Begin at the line below that has "rewrite bal_join. tauto." and stop after the line that has "rewrite Hj in *.". Please restate only those lines, word for word.

Stored data:

■ ■ ■ ■

Lemma insert_black h k n d gp d' fp s l p r u :
  let t := T RB_RED l p r in
  let T0 := plug k (join d RB_BLACK (join d' RB_RED t fp s) gp u) in
  holds_tree h T0 -> color_of u = RB_BLACK -> color_of s = RB_BLACK ->
  bal n t -> red_ok t -> bal n s -> red_ok s -> bal n u -> red_ok u -> ctx_bal (S n) k -> ctx_ok RB_BLACK k ->
  exists h' l' p' r' q a, insert_case d (Some p) (Some fp) (Some gp) h = Ok (Some p', h')
    /\ holds_tree h' (plug (mkFrame d RB_BLACK q a :: k) (T RB_RED l' p' r'))
    /\ ins_inv n (mkFrame d RB_BLACK q a :: k) (T RB_RED l' p' r')
    /\ inorder (plug (mkFrame d RB_BLACK q a :: k) (T RB_RED l' p' r')) = inorder T0 /\ keeps (inorder T0) h h'.
Proof.
  intros t T0 H Hcu Hcs Hbt Hot Hbs Hos Hbu Hou Hck Hok. unfold T0 in *.
  unfold insert_case. rewrite (node_spec _ _ _ _ _ _ _ H). run_res.
  replace (child (opp d) _) with (root u) by (by destruct d).
  rewrite (is_red_spec _ _ _ _ _ _ _ H), bool_decide_false by (by rewrite Hcu). run_res.
  rewrite (node_spec h (mkFrame d RB_BLACK gp u :: k) d' RB_RED t fp s H). run_res.
  assert (Hd : d' = d \/ d' = opp d) by (destruct d, d'; tauto). destruct Hd as [-> | ->].
  - rewrite decide_False.
    2:{ pose proof (siblings h (mkFrame d RB_BLACK gp u :: k) d RB_RED t fp s p H eq_refl). by destruct d. }
    run_res. destruct (insert_tail h k d t fp s gp u (Some p) H) as (h' & -> & H' & K).
    exists h', l, p, r, fp, (join d RB_RED s gp u). split; [done|]. split; [done|]. split; [|split; [|done]].
    + split; [done | done | |]; simpl.
      * rewrite bal_join. tauto.
      * rewrite red_ok_join. intuition congruence.
    + subst t. same_inorder d.
  - rewrite decide_True by (by destruct d). rewrite join_opp in H.
    destruct (tree_join d RB_RED l p r) as (a & b & Et). unfold t in *. rewrite Et in *.
    rewrite bal_join in Hbt. rewrite red_ok_join in Hot. destruct Hot as (Hcab & Hoa & Hob). specialize (Hcab eq_refl).
    destruct (rotate_spec h (mkFrame d RB_BLACK gp u :: k) d RB_RED s fp RB_RED a p b H) as (h1 & -> & H1 & K1).
    run_res. destruct (insert_tail h1 k d (join d RB_RED s fp a) p b gp u (Some fp) H1) as (h2 & -> & H2 & K2).
    assert (Hj : exists l' r', join d RB_RED s fp a = T RB_RED l' fp r') by (destruct d; eexists _, _; done).
    destruct Hj as (l' & r' & Hj). rewrite Hj in *.
    exists h2, l', fp, r', p, (join d RB_RED b gp u). split; [done|]. split; [done|]. rewrite <- Hj in *.
    split; [|split].
    + split; simpl; rewrite ?bal_join, ?red_ok_join; intuition congruence.
    + same_inorder d.
    + rewrite join_opp. eapply keeps_eq; [exact K1 | | exact K2]; same_inorder d.
Qed.

(** The side of [gparent] that [parent] is on. *)
Lemma side_spec h k d c t p s a :
  holds_tree h (plug k (join d c t p s)) -> root t = Some a ->
  (if decide (@eq node_ptr (Some a) (rb_left (join_node (above k) d c (root t) (root s)))) then Left else Right) = d.
Proof.
  intros H Ht. pose proof (siblings _ _ _ _ _ _ _ _ H Ht) as Hs.
  destruct d; simpl; [by rewrite decide_True | by rewrite decide_False].
Qed.

(** Below a black node the tree is repaired. *)
Lemma black_parent n d p o k t :
  bal n t -> red_ok t -> ctx_bal n (mkFrame d RB_BLACK p o :: k) -> ctx_ok RB_BLACK (mkFrame d RB_BLACK p o :: k) ->
  rb_tree (blacken (plug (mkFrame d RB_BLACK p o :: k) t)).
Proof.
  intros Hb Ho [Hbo Hkb] (_ & Hoo & Hko). simpl in *.
  assert (Hrb : rb_tree (plug k (join d RB_BLACK t p o))).
  { apply (plug_rb (S n)); [|done| |by rewrite color_join].
    - rewrite bal_join. by exists n.
    - rewrite red_ok_join. intuition congruence. }
  change (fill _ t) with (join d RB_BLACK t p o). by rewrite blacken_black by apply Hrb.
Qed.

(** A red uncle moves the problem up. *)
Lemma ins_up n k d gp d' fp s t ul up ur :
  bal n t -> red_ok t -> color_of t = RB_RED -> bal n s -> red_ok s -> bal n (T RB_RED ul up ur) ->
  red_ok (T RB_RED ul up ur) -> ctx_bal (S n) k -> ctx_ok RB_BLACK k ->
  ins_inv (S n) k (join d RB_RED (join d' RB_BLACK t fp s) gp (T RB_BLACK ul up ur)).
Proof.
  simpl. intros ? ? ? ? ? ? ? ? ?. split; [| |done|done].
  - rewrite !bal_join. split; [by exists n|]. simpl. tauto.
  - rewrite !red_ok_join, color_join. simpl. intuition congruence.
Qed.

Lemma insert_loop_spec fuel h k n l p r :
  let t := T RB_RED l p r in
  holds_tree h (plug k t) -> ins_inv n k t -> length k < fuel ->
  exists h' t', insert_loop fuel (Some p) h = Ok h' /\ holds_tree h' t' /\ rb_tree (blacken t')
    /\ inorder t' = inorder (plug k t) /\ keeps (inorder t') h h'.
Proof.
  revert h k n l p r; induction fuel as [|fuel IH]; intros h k n l p r t H I Hf; [lia|]. cbn [insert_loop].
  rewrite (node_spec h k Left RB_RED l p r H). run_res. destruct I as [Hb Ho Hkb Hko].
  destruct k as [|[d' c fp s] k]; cbn [above is_red rb_parent join_node].
  { run_res. exists h, t. split; [done|]. split; [done|]. split; [|done].
    split; [done|]. split; [by apply blacken_ok | by eapply blacken_bal]. }
  cbn [fptr]. pose proof (node_spec h k d' c t fp s H) as Rp. unfold is_red. rewrite Rp. run_res.
  replace (rb_color _) with c by (by destruct d'). destruct c.
  2:{ rewrite bool_decide_false by done. run_res. exists h, (plug (mkFrame d' RB_BLACK fp s :: k) t).
      split; [done|]. split; [done|]. split; [by apply (black_parent n) | done]. }
  rewrite bool_decide_true by done. run_res.
  replace (rb_parent _) with (above k) by (by destruct d'). clear Rp.
  simpl in Hkb, Hko. destruct Hkb as [Hbs Hkb], Hko as (Hcs & Hos & Hko). destruct (Hcs eq_refl) as [_ Hcs'].
  destruct k as [|[d c gp u] k]; [done|]. simpl in Hkb, Hko. destruct Hkb as [Hbu Hkb], Hko as (Hcu & Hou & Hko).
  destruct c; [by destruct (Hcu eq_refl)|]. cbn [above fptr].
  pose proof (node_spec h k d RB_BLACK (join d' RB_RED t fp s) gp u H) as Rg. rewrite Rg. run_res.
  rewrite (side_spec h k d RB_BLACK (join d' RB_RED t fp s) gp u fp H) by apply root_join.
  change (plug _ t) with (plug k (join d RB_BLACK (join d' RB_RED t fp s) gp u)) in H |- *.
  destruct (color_of u) eqn:Ecu.
  - destruct u as [|[] ul up ur]; try done.
    destruct (insert_red h k d gp d' fp s t ul up ur H) as (h1 & E1 & H1 & K1). change (root t) with (Some p) in E1. rewrite E1. run_res.
    assert (Hj : exists l' r', join d RB_RED (join d' RB_BLACK t fp s) gp (T RB_BLACK ul up ur) = T RB_RED l' gp r')
      by (destruct d; eexists _, _; done).
    destruct Hj as (l' & r' & Hj). rewrite Hj in H1.
    destruct (IH h1 k (S n) l' gp r' H1) as (h2 & t' & -> & H2 & Hrb & Hin & K2); [|simpl in Hf; lia|].
    { rewrite <- Hj. by apply ins_up. }
    exists h2, t'. split; [done|]. split; [done|]. split; [done|].
    assert (Hin' : inorder t' = inorder (plug k (join d RB_BLACK (join d' RB_RED t fp s) gp (T RB_RED ul up ur)))).
    { rewrite Hin, <- Hj. rewrite !inorder_plug. by destruct d, d'. }
    split; [done|]. rewrite Hin'. eapply keeps_eq; [exact K1 | exact Hin' | exact K2].
  - destruct (insert_black h k n d gp d' fp s l p r u) as (h1 & l' & p' & r' & q & a & -> & H1 & I1 & Hin1 & K1); try done.
    run_res. destruct (IH h1 _ n l' p' r' H1 I1) as (h2 & t' & -> & H2 & Hrb & Hin & K2); [simpl in *; lia|].
    exists h2, t'. split; [done|]. split; [done|]. split; [done|].
    rewrite Hin, Hin1. split; [done|]. eapply keeps_eq; [exact K1 | | exact K2]. by rewrite Hin.
Qed.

■ ■ ■ ■

▶ [SOLUTION TO THIS EXERCISE]:
      * rewrite bal_join. tauto.
      * rewrite red_ok_join. intuition congruence.
    + subst t. same_inorder d.
  - rewrite decide_True by (by destruct d). rewrite join_opp in H.
    destruct (tree_join d RB_RED l p r) as (a & b & Et). unfold t in *. rewrite Et in *.
    rewrite bal_join in Hbt. rewrite red_ok_join in Hot. destruct Hot as (Hcab & Hoa & Hob). specialize (Hcab eq_refl).
    destruct (rotate_spec h (mkFrame d RB_BLACK gp u :: k) d RB_RED s fp RB_RED a p b H) as (h1 & -> & H1 & K1).
    run_res. destruct (insert_tail h1 k d (join d RB_RED s fp a) p b gp u (Some fp) H1) as (h2 & -> & H2 & K2).
    assert (Hj : exists l' r', join d RB_RED s fp a = T RB_RED l' fp r') by (destruct d; eexists _, _; done).
    destruct Hj as (l' & r' & Hj). rewrite Hj in *.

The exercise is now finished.